The number of severe cases increased considerably in 2018 which was a 96% increase from the previous year. It was also observed that many severe cases were from the east coast of Sabah, mainly Tawau, Lahad Datu, Semporna, and Sandakan. However, most dengue cases reported were from the western coast, mainly the district of Kota Kinabalu. Based on the results obtained from this study, we have identified that children infected with mixed serotypes and DENV-1 serotypes were significantly associated with severe dengue as compared to those infected with DENV-2, 3, and 4. Some studies have shown that there is a strong correlation between DENV-1 with severe outcomes when compared with DENV-2 and DENV-3 [6]. In this study, we identified that cases from the eastern coast of Sabah were significantly associated with severe dengue when compared to other parts of the state. A previous study also identified that the east coast of Sabah bears the brunt when it comes to severe dengue cases [18] similar to the findings of this study. This shows that these three factors can be incorporated into a predictive model for severe dengue. The case fatality rate (CFR) of dengue in Malaysia varied from 0.18 to 0.28% during 2013–2018 ( Accessed 6 July 2020). For Sabah, the CFR in 2013 was 0.69%; in 2014, it was decreased to 0.41%; and in 2015 and 2016, it further decreased to 0.344% and 0.08%, respectively. However, in 2017, the CFR increased to 0.31%, and in 2018, it was 0.85%. Although the CFR of Sabah was higher than the national level, these levels were below 1% as targeted by the WHO.

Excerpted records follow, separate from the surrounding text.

(** writing a checkpoint is answered once per operation key; a new request appends
    exactly one entry, at the sequence its history has reached, to the only
    checkpoint of the project, keeps every reference recorded before and the cycle
    counter, binds pending verifications without completing any, and lets a wave
    through only after the first reconciliation of the invocation found nothing in
    the way and both counters below the owner's bounds; the counter keeps counting
    the waves *)
Theorem writeCheckpoint_appends token session r reconcile s out s' :
  writeCheckpoint e ad au token session r reconcile s = Ok (out, s') ->
  let id := CRq_CheckpointID r in
  (forall old, mget (CheckpointOperations (st_Checkpoint s)) (CRq_OperationKey r) = Some old ->
     out = CRc_Status old /\ s' = s)
  /\ (mget (CheckpointOperations (st_Checkpoint s)) (CRq_OperationKey r) = None ->
      (forall other, other <> id -> history_of_project (CRq_ProjectID r) (checkpoint_history s other) = false)
      /\ entry_of s r out
      /\ (CS_WaveAllowed out = true -> admits s r reconcile out)
      /\ (forall other, checkpoint_history s' other = if decide (id = other) then checkpoint_history s id ++ [out] else checkpoint_history s other)
      /\ (counted_history id (checkpoint_history s id) -> counted_history id (checkpoint_history s' id))
      /\ (exists rec, mget (CheckpointOperations (st_Checkpoint s')) (CRq_OperationKey r) = Some rec /\ CRc_Status rec = out)
      /\ (forall key op, mget (Operations s) key = Some op ->
           exists op', mget (Operations s') key = Some op' /\ bound_operation op op')).
Proof.
  unfold writeCheckpoint. cbv zeta. intros E. apply run_ok in E as [k E]. apply prog_bind_ok in E as (t & j & _ & E).
  apply prog_bind_ok in E as ([] & j1 & _ & E).
  apply writeCheckpointState_ok in E as [(old & Ho & -> & ->) | (Ho & Hr & _ & _ & _ & He & Ha & s1 & s2 & digest & Hs1 & Hs2 & Hs3)];
    rewrite Ho; (split; [intros ? [= <-] || done | intros ?]); try done.
  pose proof (fun other => written_history _ _ _ _ _ _ _ _ _ _ _ other Hs1 Hs2 Hs3) as Hh.
  split_and!; [| done | done | done | | |].
  - intros other Hne. by eapply rival_none.
  - intros Hc. rewrite Hh, decide_True by done. by eapply entry_counted.
  - unfold put_checkpoint_receipt in Hs3. apply bind_ok in Hs3 as (m & Hm & Hs3). simplify_eq. cbn.
    rewrite (mget_mset_eq _ _ _ _ Hm). by eexists.
  - intros key op Hk. destruct (bind_verifications_ops _ _ _ _ _ _ Hs1 Hk) as (op' & Hk' & B). exists op'. split; [| done].
    unfold put_checkpoint_receipt, put_history in *. apply bind_ok in Hs3 as (m & _ & Hs3). apply bind_ok in Hs2 as (m2 & _ & Hs2).
    by simplify_eq.
Qed.

(** A consumption that goes through, and what it leaves. *)
Lemma consumeCheckpoint_ok s token session r wave n s' k p :
  exec (consumeCheckpoint e ad au s token session r wave) n = Ok (s', k) ->
  mget (checkpoint_policies s) (SPn_ProjectID (RWR_Plan r)) = Some p ->
  exists old t fresh, list.last (checkpoint_history s (RWR_CheckpointID r)) = Some old
    /\ gate_open p r old t = true /\ entry_key fresh = entry_key old /\ CS_NoProgress fresh = CS_NoProgress old
    /\ wave_ready p (swarm_policy s (CPol_ProjectID p)) fresh
    /\ if (wave =? "")%string then s' = s
       else put_history s (CS_ID old) (checkpoint_history s (RWR_CheckpointID r) ++ [consumed old wave]) = Ok s'.
Proof.
  unfold consumeCheckpoint. intros E Hp. rewrite Hp in E.
  apply prog_bind_ok in E as (t & j & _ & E). apply prog_bind_ok in E as (p' & j1 & _ & E). cbv zeta in E.
  apply prog_bind_ok in E as (old & j2 & Ho & E). apply lift_ok in Ho as [Ho _]. apply must_ok in Ho.
  apply prog_bind_ok in E as (t1 & j3 & _ & E). apply prog_bind_ok in E as ([] & j4 & Hg & E).
  apply forbid_if_ok in Hg as [Hg _]. apply negb_false_iff in Hg.
  apply prog_bind_ok in E as (f1 & j5 & Hf1 & E). apply reconcile_keeps in Hf1.
  apply prog_bind_ok in E as (f2 & j6 & Hf2 & E). apply checkpointBounds_ok in Hf2 as [Hf2 Hready].
  apply prog_bind_ok in E as ([] & j7 & Ha & E). apply forbid_if_ok in Ha as [Ha _]. bool_facts.
  apply prog_bind_ok in E as (t2 & j8 & _ & E). apply prog_bind_ok in E as (p2 & j9 & _ & E).
  apply prog_bind_ok in E as (t3 & j10 & _ & E). apply prog_bind_ok in E as ([] & j11 & _ & E).
  exists old, t1, f2. split_and!; [done | done | by rewrite Hf2, Hf1 | by rewrite Hf2, Hf1 | by apply Hready |].
  destruct (wave =? "")%string; [by apply mret_ok in E as [-> _] | by apply lift_ok in E as [E _]].
Qed.

End laws.

(** C26: a wave consumes its gate: when the project is under checkpoints, the last entry
    of the history is the one the caller names, unconsumed and in force, the project
    is not stopped and both counters are below the owner's bounds; the consumption
    appends one entry that records the wave and changes nothing else; the waves
    counted stay within the bound, and no later wave of any controller passes the
    same gate *)
Theorem gate_consumed_once `{Reconciliation} e ad au s token session r wave n s' k p :
  exec (consumeCheckpoint e ad au s token session r wave) n = Ok (s', k) -> wave <> ""%string ->
  mget (checkpoint_policies s) (SPn_ProjectID (RWR_Plan r)) = Some p -> CPol_MaxCycles p <= max_int64 ->
  let id := RWR_CheckpointID r in
  counted_history id (checkpoint_history s id) ->
  exists old t, list.last (checkpoint_history s id) = Some old /\ gate_open p r old t = true
    /\ SP_Stopped (swarm_policy s (CPol_ProjectID p)) = false /\ CS_NoProgress old < CPol_MaxNoProgress p
    /\ (forall other, checkpoint_history s' other = if decide (id = other) then checkpoint_history s id ++ [consumed old wave] else checkpoint_history s other)
    /\ s' = s <| st_Checkpoint := (st_Checkpoint s) <| Checkpoints := checkpoints s' |> |>
    /\ counted_history id (checkpoint_history s' id) /\ waves (checkpoint_history s' id) = waves (checkpoint_history s id) + 1
    /\ waves (checkpoint_history s' id) <= CPol_MaxCycles p
    /\ forall e' ad' au' token' session' r' wave' n', SPn_ProjectID (RWR_Plan r') = SPn_ProjectID (RWR_Plan r) ->
         RWR_CheckpointID r' = id -> is_ok (exec (consumeCheckpoint e' ad' au' s' token' session' r' wave') n') = false.
Proof.
  cbv zeta. intros E Hw Hp Hmax Hcount. remember (RWR_CheckpointID r) as id eqn:Eid. destruct (consumeCheckpoint_ok _ _ _ _ _ _ _ _ _ _ _ _ E Hp) as (old & t & fresh & Hl & Hg & Hk & Hnp & Hready & Hput).
  rewrite <- Eid in Hl, Hput.
  destruct Hready as [_ _ Hstop Hcy Hpr]. unfold entry_key in Hk. injection Hk as ? ? ? ? ? Hcyc ? ?.
  destruct (wave =? "")%string eqn:Ew; [bool_facts; done |].
  assert (Hid : CS_ID old = id).
  { destruct Hcount as [_ Hall]. rewrite List.Forall_forall in Hall. apply Hall.
    apply last_Some in Hl as [l Hl]. rewrite Hl. apply in_or_app. right. by left. }
  assert (Hh := fun other => history_put _ _ _ _ other Hput). rewrite Hid in Hh.
  assert (Hinc : incr_int (CS_Cycle old) = CS_Cycle old + 1).
  { unfold incr_int. destruct (_ =? _) eqn:Em; [bool_facts; lia | done]. }
  assert (Hwave : is_wave (consumed old wave) = true) by (unfold is_wave; cbn; by rewrite Ew).
  assert (Hcycle : cycle_of (checkpoint_history s id) = CS_Cycle old) by (unfold cycle_of; by rewrite Hl).
  assert (Hthis : checkpoint_history s' id = checkpoint_history s id ++ [consumed old wave]) by (by rewrite Hh, decide_True).
  exists old, t. split_and!; [done | done | done | lia | done | | | | |].
  - unfold put_history in Hput. apply bind_ok in Hput as (m & _ & Hput). by simplify_eq.
  - rewrite Hthis. apply counted_snoc; [done | by rewrite <- Hid |]. rewrite Hwave. cbn. lia.
  - rewrite Hthis, waves_snoc, Hwave. done.
  - rewrite Hthis, waves_snoc, Hwave. destruct Hcount as [Hc _]. lia.
  - intros e' ad' au' token' session' r' wave' n' Hpr' Hcid. destruct (exec _ n') as [[s2 k2] |] eqn:E2; [| done].
    assert (Hp2 : mget (checkpoint_policies s') (SPn_ProjectID (RWR_Plan r')) = Some p).
    { unfold put_history in Hput. apply bind_ok in Hput as (m & _ & Hput). rewrite Hpr'. by simplify_eq. }
    destruct (consumeCheckpoint_ok _ _ _ _ _ _ _ _ _ _ _ _ E2 Hp2) as (x & t2 & _ & Hl2 & Hg2 & _).
    rewrite Hcid, Hthis, last_snoc in Hl2. injection Hl2 as <-. unfold gate_open in Hg2. bool_facts. done.
Qed.

(** Sorted and without equal neighbours: without repetition. *)
Lemma checkpoint_tasks_NoDup placements b l :
  StronglySorted String.le l -> checkpoint_tasks_ok placements b l = true -> NoDup l.
Proof.
  intros Hs. revert b. induction Hs as [| t l Hs IH Ht]; intros b H; [constructor |].
  simpl in H. bool_facts. constructor; [| by eapply IH]. intros Hin.
  destruct l as [| t2 l]; [by apply not_elem_of_nil in Hin |]. simpl in *. bool_facts.
  assert (Hle : String.le t2 t).
  { apply elem_of_cons in Hin as [-> | Hin]; [reflexivity |]. inversion_clear Hs as [| ? ? _ Hf].
    rewrite list.Forall_forall in Hf. by apply Hf. }
  inversion_clear Ht as [| ? ? Hle' _]. assert (t2 = t) by by apply (anti_symm String.le). done.
Qed.

(** a checkpoint policy takes effect only for the owner and only under a revision
    that was never used for other content, its history is never rewritten, and once
    the project has a checkpoint no revision changes the bounds, the harness or the
    tasks *)
Theorem ConfigureCheckpoints_bounds e owner policy s s' :
  ConfigureCheckpoints e owner policy s = Ok (tt, s') ->
  let p := canonicalCheckpointPolicy policy in
  let h := CheckpointPolicyHistory (st_Checkpoint s) in
  let h' := CheckpointPolicyHistory (st_Checkpoint s') in
  not_owner s owner = false /\ 12 <= Version s /\ checkpoint_policy_ok e p = true
  /\ NoDup (CPol_TaskIDs p)
  /\ (forall project revision q, mget2 h project revision = Some q -> mget2 h' project revision = Some q)
  /\ mget2 h' (CPol_ProjectID p) (CPol_Revision p) = Some p
  /\ checkpoints s' = checkpoints s
  /\ (mget2 h (CPol_ProjectID p) (CPol_Revision p) <> None -> s' = s)
  /\ (mget2 h (CPol_ProjectID p) (CPol_Revision p) = None ->
      mget (checkpoint_policies s') (CPol_ProjectID p) = Some p
      /\ forall id old, history_of_project (CPol_ProjectID p) (checkpoint_history s id) = true ->
           mget (checkpoint_policies s) (CPol_ProjectID p) = Some old ->
           CPol_MaxCycles p = CPol_MaxCycles old /\ CPol_MaxNoProgress p = CPol_MaxNoProgress old
           /\ CPol_Harness p = CPol_Harness old /\ CPol_TaskIDs p = CPol_TaskIDs old).
Proof.
  cbv zeta. unfold ConfigureCheckpoints. intros H.
  apply bind_ok in H as ([] & Hg & H). apply deny_if_ok in Hg.
  apply bind_ok in H as (sw & _ & H). apply bind_ok in H as ([] & _ & H).
  apply bind_ok in H as ([] & Ht & H). apply deny_if_ok, negb_false_iff in Ht. bool_facts.
  apply checkpoint_tasks_NoDup in Ht; [| apply StronglySorted_merge_sort; apply _].
  destruct (mget2 _ (CPol_ProjectID _) _) as [old |] eqn:Ho in H.
  - apply bind_ok in H as ([] & Hd & H). apply deny_if_ok, negb_false_iff in Hd. simplify_eq. bool_facts. subst old.
    rewrite Ho. split_and!; done.
  - apply bind_ok in H as ([] & Hb & H). apply deny_if_ok in Hb. apply bind_ok in H as (s1 & Hput & H). simplify_eq.
    unfold put_checkpoint_policy in Hput.
    apply bind_ok in Hput as (h & Hm & Hput). apply bind_ok in Hput as (m & Hm' & Hput). simplify_eq. cbn.
    split_and!; try done.
    + intros project revision q Hq. rewrite (mget2_mset2 _ _ _ _ _ _ _ Hm). case_decide as Hc; [| done].
      destruct Hc as [<- <-]. simpl in *. congruence.
    + rewrite (mget2_mset2 _ _ _ _ _ _ _ Hm). by rewrite decide_True.
    + intros _. split; [by eapply mget_mset_eq |].
      change (CPol_ProjectID (canonicalCheckpointPolicy policy)) with (CPol_ProjectID policy) in Hb.
      intros id old Hh Hold. unfold has_checkpoint, checkpoint_policy in Hb. rewrite Hold in Hb.
      apply andb_false_iff in Hb as [Hb | Hb].
      * rewrite existsb_not_elem in Hb. unfold checkpoint_history in Hh. destruct (mget (checkpoints s) id) as [l |] eqn:El; [| done].
        rewrite Hb in Hh; [done |]. apply elem_of_mvals. eauto.
      * unfold same_bounds in Hb. bool_facts. simpl in *. by split_and!.
Qed.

Possibly, dengue has been around in Sabah for a long time as the vector has been known to be present in Sabah from as early as 1920 [31]. However, the increasing number of dengue cases has only started lately, and the reasons behind it are largely unknown. Dengue is known as an urban disease as it strives in urban surroundings [32], and since rapidly expanding urban populations [33] can be observed in Sabah, it is thought that urbanization might be a factor for an increased incidence of dengue. Sabah is rapidly gaining economic progress with the state GDP increasing from 2.7% in 2011 to 8.2% in 2017 [34] and experiencing rapid urbanization in the form of large physical growth of urban areas along with environmental changes leading to economic development [35]. The dynamic movement of people and the change in land use are mediators for human-mosquito interactions, which indirectly expands mosquito habitats [36]. These figures interestingly reflect the trend of increasing dengue cases from 2013 to 2018 in Sabah, indicating perhaps a correlation between both trends.

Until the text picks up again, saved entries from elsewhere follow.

Definition selection_for (p : NativeModelRoutingPolicy) (l : list NativeModelRoutingCandidate) (minimum : Z)
    (observed : gmap string PreflightObservation) (reports : gmap string PreflightReport) (x : Explanation) : NativeModelRoutingSelection :=
  let role := RSel_Role (Ex_Selected x) in
  let obs := default zero_observation (observed !! role) in
  let report := default zero_report (reports !! role) in
  let c := chosen_candidate role l in
  let expires := lower_expiry (MRP_ExpiresAt p) (PR_ExpiresAt report) in
  let expires := fold_left (fun t c => if (MRC_RoleID c =? role)%string then lower_expiry t (MRC_ExpiresAt c) else t) l expires in
  mkRoutingSelection (match c with Some c => MRC_DifficultyTier c | None => 0 end)
    (match c with Some c => MRC_Route c | None => zero_route end) 1 project task (MRP_Revision p) role
    (ModelID (PO_Implementation obs)) (MRP_Harness p)
    (if 0 <? minimum then "cheapest eligible role at or above durable harder correction tier"
     else "cheapest eligible owner-approved difficulty route")
    "owner-manual availability; cooperative native grant; estimated admission only"
    (binding_digest p report x) (PO_Required obs) (PO_Sized obs) round expires x
    (PAc_SessionID (PO_Worker obs)) (PR_RoleRegistry report) (0 <? round).

Definition no_selection (p : NativeModelRoutingPolicy) (x : Explanation) : NativeModelRoutingSelection :=
  let out := new_selection p in
  mkRoutingSelection (MRS_DifficultyTier out) (MRS_Route out) 1 project task (MRP_Revision p) "" "" (MRP_Harness p)
    "no_owner_approved_capable_model" (MRS_Assurance out) "" zero false round (MRP_ExpiresAt p) x "" [] (0 <? round).

Definition selectModelRouting : prog NativeModelRoutingSelection :=
  p ← lift (must (mget (routing_policies s) project));
  t ← lift (must (mget (MRP_Tasks p) task));
  t0 ← look 1 (now e);
  forbid_if (negb (t0 <? MRP_ExpiresAt p) || (MRT_MaxCorrectionRounds t <? round));;
  observer ← lift (must (observe_preflight ad));
  let l := MRT_Candidates t in
  let minimum := minimum_tier s p project task in
  let tier := previous_tier previous l in
  observed ← each (observe_candidate observer) ∅ l;
  a ← each (rank_candidate p minimum tier observed) (mkRouting [] ∅) l;
  match l with
  | [] => lift (Err Panic)
  | c :: _ =>
    let first := default zero_observation (observed !! MRC_RoleID c) in
    let x := Select u (ranking_requirements first) (rt_candidates a) in
    mret (if (RSel_Role (Ex_Selected x) =? "")%string then no_selection p x
          else selection_for p l minimum observed (rt_reports a) x)
  end.
End selection.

Dengue burden is high in Sabah, with increasing mortality especially in children, infection with mixed serotypes, and cases from the east coast being the biggest contributors to severe dengue. More extensive research needs to be conducted to identify the genomic makeup of these virulent serotypes and to identify how it contributes to the severity of dengue. Understanding this might open a new avenue of supportive care which can be given earlier to reduce the number of deaths from dengue. The phenomenon of the mixed serotype must be studied more extensively along with DENV-1. With added information, appropriate changes can be made, and better strategies can be adopted to reduce the mortality rate especially in the early detection of potentially severe dengue cases. These factors can hopefully be incorporated into a severe dengue predictive model to ensure early detection.

This supports the hypothesis that the virus strain and small genotypic changes may be important modifying factors for severity, and hence, phylogenetic analysis is important when interpreting serotype-specific data [14]. The early detection of circulating serotypes could be an important approach to prevent severe clinical outcomes during dengue outbreaks [15]. This is important not only for dengue-endemic countries but also from the clinical aspect in non-endemic countries. This can aid in the management of travelers infected with various dengue viruses circulating globally [14].

Availability of data and materials

The datasets used and/or analyzed during the current study are available from JJFD, Kota Kinabalu Public Health Laboratory, on reasonable request.



Non-structural protein 1


Dengue virus


Polymerase chain reaction


Ribonucleic acid


Confidence interval


Odds ratio


Malaysian Ringgit


United States of America dollar


Gross domestic products


World Health Organization


Ribonucleic acid


Polymerase chain reaction


  1. L'Azou M, Assoukpa J, Fanouillere K, Plennevaux E, Bonaparte M, Bouckenooghe A, Frago C, Noriega F, Zambrano B, Ochiai RL, Guy B, Jackson N. Dengue seroprevalence: data from the clinical development of a tetravalent dengue vaccine in 14 countries (2005-2014). Trans R Soc Trop Med Hyg. 2018;112:158–68.

    Article  Google Scholar 

  2. Murray NEA, Quam MB, Wilder-Smith A. Epidemiology of dengue: past, present and future prospects. Clin Epidemiol. 2013;5:299.

    PubMed  PubMed Central  Google Scholar 

  3. Campbell LP, Luther C, Moo-Llanes D, Ramsey JM, Danis-Lozano R, Peterson AT. Climate change influences on global distributions of dengue and chikungunya virus vectors. Philos Trans R Soc B. 2015;370:20140135.

    Article  Google Scholar 

  4. Ajibola L-SA, Shohaimi S, Adam MB, Nadzir MNHM, Segun OE. Systematic review of knowledge, attitude, and practices regarding dengue in Malaysia. J Appl Pharmaceutical Sci. 2018;8:080–91.

    Google Scholar 

  5. Zanini F, Robinson ML, Croote D, Sahoo MK, Sanz AM, Ortiz-Lasso E, Albornoz LL, Rosso F, Montoya JG, Goo L, Pinsky BA, Quake SR, Einav S. Virus-inclusive single-cell RNA sequencing reveals the molecular signature of progression to severe dengue. Proc Natl Acad Sci U S A. 2018;115:E12363–E9.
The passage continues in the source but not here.